Format of the messages_to_detect_sentiment.txt file
This file describes input data for the sentiment analyzer for demo purposes.
Format: Text OR
Text\tKeyword comma separated list Text contains textual data in Russian for detecting sentiment \t – tab symbol Keyword comma separated list is a list of object synonyms to detect sentiment against.
Examples of detecting sentiment
The run_sentiment_engine.sh script will generate the following file: messages_to_detect_sentiment.out.

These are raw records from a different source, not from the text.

(** Loops that walk a ring: [P l1 l2] holds of the cursor at the head of [l2]
    when [l1] has been passed; the remaining elements are the measure. *)
Lemma wp_walk {S L A} (h : S) hd es (cur : L → Z) (P : list Z → L → Prop)
    (body : L → M S (L + A)) (Q : A → S → Prop) fuel l0 :
  (length es < fuel)%nat →
  (∀ l1 l2 l, es = l1 ++ l2 → cur l = default hd (head l2) → P l1 l →
     wp (body l) h (λ r s', match r with
       | inl l' => s' = h ∧ ∃ x l2', l2 = x :: l2' ∧
           cur l' = default hd (head l2') ∧ P (l1 ++ [x]) l'
       | inr a => Q a s'
       end)) →
  cur l0 = default hd (head es) → P [] l0 →
  wp (loop fuel body l0) h Q.
Proof.
  intros Hf Hbody Hc0 HP0.
  assert (∀ n fuel l1 l2 l, (length l2 <= n)%nat → (n < fuel)%nat → es = l1 ++ l2 →
    cur l = default hd (head l2) → P l1 l → wp (loop fuel body l) h Q) as Hgen.
  { clear fuel Hf l0 Hc0 HP0.
    induction n as [|n IH]; intros [|fuel] l1 l2 l Hn Hf E Hc HP; try lia;
      cbn [loop]; apply wp_bind;
      (eapply wp_conseq; [by eapply Hbody|]); intros [l'|a] s'; try done;
      intros (-> & x & l2' & -> & Hc' & HP'); cbn in Hn; [lia|].
    eapply (IH fuel (l1 ++ [x]) l2'); try done; try lia. by rewrite <- app_assoc. }
  by eapply (Hgen (length es) fuel [] es).
Qed.

(** A walk with a body that changes nothing until it leaves: [P l1 l] holds of
    the locals [l] when the elements [l1] have been passed. *)
Lemma wp_for_each_inv {S L A} (h : heap) (w : S) (nx : Z → M S Z) (bound : M S nat) n hd es
    (body : L → Z → M S (L + A)) (P : list Z → L → Prop) l (Q : L + A → S → Prop) :
  is_list h hd es → (∀ a b, nxt h a = Some b → nx a w = Ok (b, w)) →
  bound w = Ok (n, w) → (length es ≤ n)%nat →
  (∀ l1 e l2 l, es = l1 ++ e :: l2 → P l1 l → wp (body l e) w (λ r w',
     match r with inl l' => w' = w ∧ P (l1 ++ [e]) l' | inr a => Q (inr a) w' end)) →
  (∀ l, P es l → Q (inl l) w) → P [] l → wp (for_each nx bound hd body l) w Q.
Proof.
  intros [Hnd Hs] Hnx Hbd Hn Hb HQ H0. unfold for_each.
  apply wp_bind. eapply wp_of_run; [apply Hnx; by apply lseg_first in Hs|].
  apply wp_bind. eapply wp_of_run; [exact Hbd|].
  apply (wp_walk w hd es fst (λ l1 x, P l1 x.2)); [lia| |done|done].
  intros l1 l2 [le l'] E1 Ele HP. cbn in Ele, HP. subst le.
  destruct l2 as [|e l2]; cbn [head default].
  - rewrite decide_True by done. rewrite wp_ret. rewrite app_nil_r in E1. subst. by apply HQ.
  - assert (e ≠ hd) as Hne by (intros ->; apply NoDup_cons in Hnd as [Hx _]; set_solver).
    rewrite decide_False by done. apply wp_bind. eapply wp_conseq; [by eapply Hb|].
    intros [l''|a] w'; [|done]. intros [-> HP']. apply wp_bind.
    eapply wp_of_run; [apply Hnx; rewrite E1 in Hs; by eapply lseg_walk|].
    rewrite wp_ret. split; [done|]. by exists e, l2.
Qed.

(** A walk whose body changes the state, but not the ring. *)
Lemma wp_for_each_state {S L A} (h : S → heap) (nx : Z → M S Z) (bound : M S nat) hd es
    (body : L → Z → M S (L + A)) (I : list Z → L → S → Prop) l w (Q : L + A → S → Prop) :
  (∀ l1 l w, I l1 l w → is_list (h w) hd es) → (∀ w a b, nxt (h w) a = Some b → nx a w = Ok (b, w)) →
  wp bound w (λ n w', w' = w ∧ (length es ≤ n)%nat) →
  (∀ l1 e l2 l w, es = l1 ++ e :: l2 → I l1 l w → wp (body l e) w (λ r w',
     match r with inl l' => I (l1 ++ [e]) l' w' | inr a => Q (inr a) w' end)) →
  (∀ l w, I es l w → Q (inl l) w) → I [] l w → wp (for_each nx bound hd body l) w Q.
Proof.
  intros HI Hnx Hbd Hb HQ H0. unfold for_each. pose proof (HI _ _ _ H0) as Hl0. apply wp_bind.
  eapply wp_of_run; [apply Hnx; destruct Hl0 as [_ Hs]; by apply lseg_first in Hs|].
  apply wp_bind. eapply wp_conseq; [exact Hbd|]. intros n ? [-> Hn]. clear Hbd.
  assert (∀ m l1 l2 l w, es = l1 ++ l2 → (length l2 < m)%nat → I l1 l w →
    wp (loop m (λ '(le, l), if decide (le = hd) then mret (inr (inl l)) else
      r ← body l le;
      match r with
      | inr a => mret (inr (inr a))
      | inl l' => le' ← nx le; mret (inl (le', l'))
      end) (default hd (head l2), l)) w Q) as Hgen; [|by apply (Hgen _ [] es); [|lia|]].
  induction m as [|m IH]; intros l1 l2 l' w' E1 Hm HI1; [lia|]. cbn [loop]. apply wp_bind.
  pose proof (HI _ _ _ HI1) as [Hnd _]. destruct l2 as [|e l2]; cbn [head default].
  - rewrite decide_True by done. rewrite wp_ret, wp_ret. rewrite app_nil_r in E1. subst. by apply HQ.
  - assert (e ≠ hd) as Hne by (intros ->; apply NoDup_cons in Hnd as [Hx _]; set_solver).
    rewrite decide_False by done. apply wp_bind. eapply wp_conseq; [by eapply Hb|].
    intros [l''|a] w''; [|by rewrite wp_ret, wp_ret]. intros HI2. pose proof (HI _ _ _ HI2) as [_ Hs].
    apply wp_bind. eapply wp_of_run; [apply Hnx; rewrite E1 in Hs; by eapply lseg_walk|].
    rewrite wp_ret. apply (IH (l1 ++ [e]) l2); [by rewrite <- app_assoc|cbn in Hm; lia|done].
Qed.

(** What a walk computes whose body only reads. *)
Fixpoint walk {L A} (f : L → Z → L + A) (es : list Z) (l : L) : L + A :=
  match es with
  | [] => inl l
  | e :: es' => match f l e with inr a => inr a | inl l' => walk f es' l' end
  end.

Lemma wp_for_each_read {S L A} (h : heap) (w : S) (nx : Z → M S Z) (bound : M S nat) n hd es
    (body : L → Z → M S (L + A)) (f : L → Z → L + A) l (Q : L + A → S → Prop) :
  is_list h hd es → (∀ a b, nxt h a = Some b → nx a w = Ok (b, w)) →
  bound w = Ok (n, w) → (length es ≤ n)%nat →
  (∀ l le, le ∈ es → body l le w = Ok (f l le, w)) →
  Q (walk f es l) w → wp (for_each nx bound hd body l) w Q.
Proof.
  intros Hl Hnx Hbd Hn Hb HQ.
  eapply (wp_for_each_inv h w nx bound n hd es body
    (λ l1 l', ∀ l2, es = l1 ++ l2 → walk f l2 l' = walk f es l)); try done.
  - intros l1 e l2 l' E1 HP. eapply wp_of_run; [apply Hb; rewrite E1; set_solver|].
    specialize (HP _ E1). cbn [walk] in HP. destruct (f l' e) as [l''|a]; [|by rewrite HP].
    split; [done|]. intros l3 E3. rewrite <- app_assoc, E1 in E3.
    apply app_inv_head in E3 as [= <-]. done.
  - intros l' HP. specialize (HP [] ltac:(by rewrite app_nil_r)). cbn in HP. by rewrite HP.
  - intros l2 ->. done.
Qed.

For the following input file messages_to_detect_sentiment.txt: Мне понравился новый iPhone, но вот GalaxyS неудобный. iPhone (sentence: ”I liked new iPhone, but GalaxyS is unhandy” with the object described with the keyword ”iPhone”) This output gets generated: Мне понравился новый iPhone, но вот GalaxyS неудобный. iPhone [iphone] POSITIVE For the following input file messages_to_detect_sentiment.txt: Мне понравился новый iPhone, но вот GalaxyS неудобный. GalaxyS (same sentence, but with the object described with the keyword ”GalaxyS”) This output gets generated: Мне понравился новый iPhone, но вот GalaxyS неудобный. GalaxyS [galaxys] NEGATIVE
Examples of using the library from the Java code
public void testdetectPolarityOfText() throws Exception {
SentimentEngine sentimentEngine = new SentimentEngine(new
File("conf/sentiment-module.properties"));
sentimentEngine.setVerbose(true);
// variants of the same brand McCafe in Russian tweets
String synonyms[] = {"МсCafe", "maccafe", "маккафе", "\"мак кафе\"",
"маккафэ", "\"мак кафэ\""};
List<List<String>> synonymsList = new ArrayList<List<String>>();
for(String synonym: synonyms) {
List<String> curSynonym = new ArrayList<String>();
curSynonym.add(synonym);
synonymsList.add(curSynonym);
}
// tweet message: ”We were in McCafe today! Unbelievable tasty cakes,
but damn, they are so big!!”
SynonymSentiment synonymSentiment =
sentimentEngine.detectPolarityOfTextForSynonyms("ох сегодня
были в МакКафе! безумно вкусные пирожные, но блии н они ж гиганские!!",
synonymsList);
assertEquals(true, synonymSentiment.isSynonymFound());
assertEquals(Enumerations.Sentiment.POSITIVE,
synonymSentiment.getSentimentTag());
}
This test case should pass, i.e. the detected sentiment for a set of object synonyms is going to be POSITIVE.